What to produce ->
For every line in the records that has the word "statfsProbeUnanswered", make a copy.

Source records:
(* ===== verification/Life.v ===== *)
(** * The life of the node plugin

    The node service, the health monitor, the cache sweep and restarts together:
    a sequence of actions on one plugin, each with its lock held, in any order
    and on any host. *)

From S2P Require Import Prelude GoLib Json Hash Params Driver Controller MountFlags MountArgs MountInfo Host MountUtil Container Node NodeSpec CacheSweep VolumeStats Health Recovery StagingRecovery Startup.
#[local] Open Scope go_scope.

Inductive action :=
  | Request (q : request)
  | Stats (volumeID path : string)
  | Check (volumeID : string)      (** one health check *)
  | Sweep                          (** one sweep of the caches *)
  | Restart.

Section life.
Context {MU : MountUtils} {MR : MapRange} {PR : PathRange} {VR : VolumeRange}.
Context (d : SeaweedFsDriver) (hungMountAfter : Z).

(** A restarted plugin begins with no volumes. *)
Definition perform (a : action) : act Volumes unit :=
  match a with
  | Request q => handle d q
  | Stats v p => do! _ := NodeGetVolumeStats v p in aret tt
  | Check v => performVolumeHealthCheck d hungMountAfter v
  | Sweep => removeOrphanCacheDirs d
  | Restart => amodify (λ _, ∅) ;;> NewNodeServer d
  end.

Fixpoint live (host : ∀ X, hostE X → log → X) (acts : list action) (s : Volumes) (l : log)
    : list (action * bool) * Volumes * log :=
  match acts with
  | [] => ([], s, l)
  | a :: acts =>
      let '((r, s'), l') := run host (perform a s) l in
      let '(rs, s'', l'') := live host acts s' l' in
      ((a, is_ok r) :: rs, s'', l'')
  end.

(** ** What a tracked volume is *)
Record well_formed (v : string) (vol : Volume) : Prop := {
  wf_id : VolumeId vol = v;
  wf_named : v ≠ "";
  wf_staged : StagedPath vol ≠ "";
  wf_socket : localSocket vol = LocalSocketPath (volumeSocketDir d) v;
  wf_fails : (0 <= healthFailCount vol < defaultUnhealthyThreshold)%Z;
  wf_streak : (- 2 ^ 31 <= unhealthyStreak vol < 2 ^ 31)%Z;
  wf_remount : unmounter vol = true → is_Some (volContext vol);
}.

Lemma wf_rebuilt v p ctx ro :
  v ≠ "" → p ≠ "" → well_formed v (set_context (rebuildVolumeFromStaging d v p) ctx ro).
Proof. by split. Qed.

Lemma wf_mounted v p ctx ro :
  v ≠ "" → p ≠ "" → well_formed v (set_staged (set_context (NewVolume d v) (Some ctx) ro) p true).
Proof. by split. Qed.

Lemma wf_paths v vol ps : well_formed v vol → well_formed v (set_paths vol ps).
Proof. by intros []. Qed.

Lemma int32_add_range z k : (- 2 ^ 31 <= int32_add z k < 2 ^ 31)%Z.
Proof.
  unfold int32_add. change (2 ^ 31)%Z with 2147483648%Z. change (2 ^ 32)%Z with 4294967296%Z.
  pose proof (Z.mod_pos_bound (z + k + 2147483648) 4294967296). lia.
Qed.

Lemma wf_note_check v vol H r u : well_formed v vol → well_formed v (note_check H vol r u).1.
Proof.
  intros [Hid Hv Hst Hsock Hf Hs Hre]. unfold note_check, defaultUnhealthyThreshold in *.
  pose proof (int32_add_range (unhealthyStreak vol) 1).
  destruct r; [by split|..].
  - rewrite int32_add_small by (cbn; lia). cbn [healthFailCount noteUnhealthy set_health].
    destruct (Z.ltb_spec (healthFailCount vol + 1) 3); split; try done; cbn;
      unfold defaultUnhealthyThreshold; lia.
  - cbv zeta. destruct (_ || _); by split.
Qed.

(** kubelet stages below [globalmount] and publishes below [mount]. *)
Definition from_kubelet (a : action) : Prop :=
  match a with
  | Request (RStage r) => Path.Base (s_path r) = "globalmount"
  | Request (RPublish r) => Path.Base (p_staging r) = "globalmount" ∧ Path.Base (p_target r) = "mount"
  | _ => True
  end.
Definition kubelet_paths (vol : Volume) : Prop :=
  Path.Base (StagedPath vol) = "globalmount" ∧
  ∀ p, is_Some (publishPaths vol !! p) → Path.Base p = "mount".

(** ** Actions that do not touch the tracked volumes *)
#[local] Abbreviation quiet := (keeps (S := Volumes) anything).

Lemma resetStatfsProbe_quiet p : quiet (resetStatfsProbe p).
Proof. unfold resetStatfsProbe. keeps_auto. Qed.
#[local] Hint Resolve resetStatfsProbe_quiet : keeps.
Lemma checkHealthUnanswered_quiet p : quiet (checkHealthUnanswered p).
Proof. unfold checkHealthUnanswered, statfsProbeUnanswered. keeps_auto. Qed.
#[local] Hint Resolve checkHealthUnanswered_quiet : keeps.
Lemma checkHealth_quiet p : quiet (checkHealth p).
Proof. unfold checkHealth. keeps_auto. Qed.
#[local] Hint Resolve checkHealth_quiet : keeps.
Lemma requireHealthyStaging_quiet v p : quiet (requireHealthyStaging v p).
Proof. unfold requireHealthyStaging. keeps_auto. Qed.
Lemma isStagingPathHealthy_quiet p : quiet (isStagingPathHealthy p).
Proof. unfold isStagingPathHealthy, stagingPathHealth, probeStatfs. keeps_auto. Qed.
Lemma cleanupStaleStagingPath_quiet p : quiet (cleanupStaleStagingPath p).
Proof.
  unfold cleanupStaleStagingPath, cleanupCorruptedStagingPath, removeIfExists, lazyUnmount.
  keeps_auto.
Qed.
Lemma checkMount_quiet p : quiet (checkMount p).
Proof. unfold checkMount. keeps_auto. Qed.
#[local] Hint Resolve requireHealthyStaging_quiet isStagingPathHealthy_quiet cleanupStaleStagingPath_quiet checkMount_quiet : keeps.
Lemma Publish_quiet p t ro : quiet (Publish p t ro).
Proof. unfold Publish, defaultBindMount. keeps_auto. Qed.
Lemma CleanupVolumeResources_quiet v : quiet (CleanupVolumeResources d v).
Proof. unfold CleanupVolumeResources. keeps_auto. Qed.
#[local] Hint Resolve Publish_quiet CleanupVolumeResources_quiet : keeps.
Lemma Unstage_quiet vol p : quiet (Unstage d vol p).
Proof. unfold Unstage, cleanupMountPoint, removeIfExists. keeps_auto. Qed.
Lemma unpublishTarget_quiet ts t (cleanup : string → act Volumes unit) :
  (∀ p, quiet (cleanup p)) → quiet (unpublishTarget d ts t cleanup).
Proof.
  intros Hc. unfold unpublishTarget, quarantineStaleTarget, isPathMounted. keeps_auto.
Qed.
#[local] Hint Resolve Unstage_quiet unpublishTarget_quiet : keeps.
Lemma effectiveContext_quiet v ctx : quiet (effectiveContext v ctx).
Proof. unfold effectiveContext. keeps_auto. Qed.
Lemma resolveVolumeCapacity_quiet v ctx : quiet (resolveVolumeCapacity v ctx).
Proof. unfold resolveVolumeCapacity. keeps_auto. Qed.
Lemma NodeExpandVolume_quiet v p n : quiet (NodeExpandVolume v p n).
Proof. unfold NodeExpandVolume, Quota. keeps_auto. Qed.
Lemma NodeGetVolumeStats_quiet v p : quiet (NodeGetVolumeStats v p).
Proof.
  unfold NodeGetVolumeStats, readVolumeUsageForStats, readVolumeUsage, wait_for. keeps_auto.
Qed.
Lemma removeOrphanCacheDirs_quiet : quiet (removeOrphanCacheDirs d).
Proof.
  unfold removeOrphanCacheDirs, detachOrphanCacheDirs, detachEntry, isCacheOfServedMount,
    kubeletHasStaged. keeps_auto.
Qed.
#[local] Hint Resolve effectiveContext_quiet resolveVolumeCapacity_quiet NodeExpandVolume_quiet : keeps.
#[local] Hint Resolve NodeGetVolumeStats_quiet removeOrphanCacheDirs_quiet : keeps.

(** Repairs in containers. *)
Lemma getMountDevice_quiet p : quiet (getMountDevice p).
Proof. unfold getMountDevice, parseMountInfo. keeps_auto. Qed.
Lemma containerPIDs_quiet uid self entries seen : quiet (containerPIDs uid self entries seen).
Proof.
  revert seen. induction entries as [|e entries IH]; intros seen; cbn [containerPIDs].
  - apply keeps_ret.
  - unfold containerNS. keeps_auto.
Qed.
Lemma remountViaSetns_quiet pid p staging sub ro : quiet (remountViaSetns pid p staging sub ro).
Proof. unfold remountViaSetns, remountOnThread, replaceMount. keeps_auto. Qed.
#[local] Hint Resolve getMountDevice_quiet containerPIDs_quiet remountViaSetns_quiet : keeps.
Lemma repairStale_quiet p staging : quiet (repairStaleContainerMounts p staging).
Proof.
  unfold repairStaleContainerMounts, repairContainer, repairMount, findContainerPIDsForPod, parseMountInfo.
  keeps_auto.
Qed.
Lemma remountInContainers_quiet p staging dev ro : quiet (remountInContainers p staging dev ro).
Proof.
  unfold remountInContainers, remountContainer, remountMount, findContainerMountsByDevice,
    findContainerPIDsForPod, parseMountInfo. keeps_auto.
Qed.
#[local] Hint Resolve repairStale_quiet remountInContainers_quiet : keeps.

(** The health monitor. *)
Lemma tearDown_quiet p : quiet (tearDownStalePublishBind p).
Proof. unfold tearDownStalePublishBind, unmountVolume, cleanupMountPoint. keeps_auto. Qed.
Lemma anyDead_quiet ps : quiet (anyDead ps).
Proof. induction ps as [|[p ro] ps IH]; cbn [anyDead]; keeps_auto. Qed.
#[local] Hint Resolve tearDown_quiet anyDead_quiet : keeps.
Lemma retryPublishPaths_quiet v : quiet (retryPublishPaths v).
Proof. unfold retryPublishPaths, retryPath, quietly. keeps_auto. Qed.
Lemma repairContainerMounts_quiet v : quiet (repairContainerMounts v).
Proof. unfold repairContainerMounts, quietly. keeps_auto. Qed.
Lemma recheck_quiet H p : quiet (recheck H p).
Proof. unfold recheck. keeps_auto. Qed.
Lemma firstDevice_quiet ps : quiet (firstDevice ps).
Proof. induction ps as [|[p ro] ps IH]; cbn [firstDevice]; keeps_auto. Qed.
Lemma stopMount_quiet v vol hung : quiet (stopMount v vol hung).
Proof. unfold stopMount. keeps_auto. Qed.
#[local] Hint Resolve retryPublishPaths_quiet repairContainerMounts_quiet recheck_quiet : keeps.
Lemma detachStaging_quiet H p : quiet (detachStaging H p).
Proof.
  unfold detachStaging, isDeadMount, detachDeadMountPoint, lazyUnmount, isPathMounted, probeStatfs,
    statfsProbeUnanswered. keeps_auto.
Qed.
Lemma republish_quiet staging p : quiet (republish staging p).
Proof. unfold republish. keeps_auto. Qed.
Lemma repairRecovered_quiet staging dev p : quiet (repairRecovered staging dev p).
Proof. unfold repairRecovered, quietly. keeps_auto. Qed.
#[local] Hint Resolve firstDevice_quiet stopMount_quiet detachStaging_quiet republish_quiet repairRecovered_quiet : keeps.

(** ** Actions that change the tracked volumes *)
#[local] Abbreviation twp := (awp (S := Volumes) anything).

(** Run a quiet action first. *)
Ltac quietly := apply awp_bind; apply keeps_use; [by auto 1 with keeps nocore|].

(** A freshly mounted volume. *)
Definition mounted (v p : string) (ro : bool) (vol : Volume) : Prop :=
  ∃ ctx, vol = set_staged (set_context (NewVolume d v) (Some ctx) ro) p true.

Task answer ->
Proof. unfold checkHealthUnanswered, statfsProbeUnanswered. keeps_auto. Qed.
    statfsProbeUnanswered. keeps_auto.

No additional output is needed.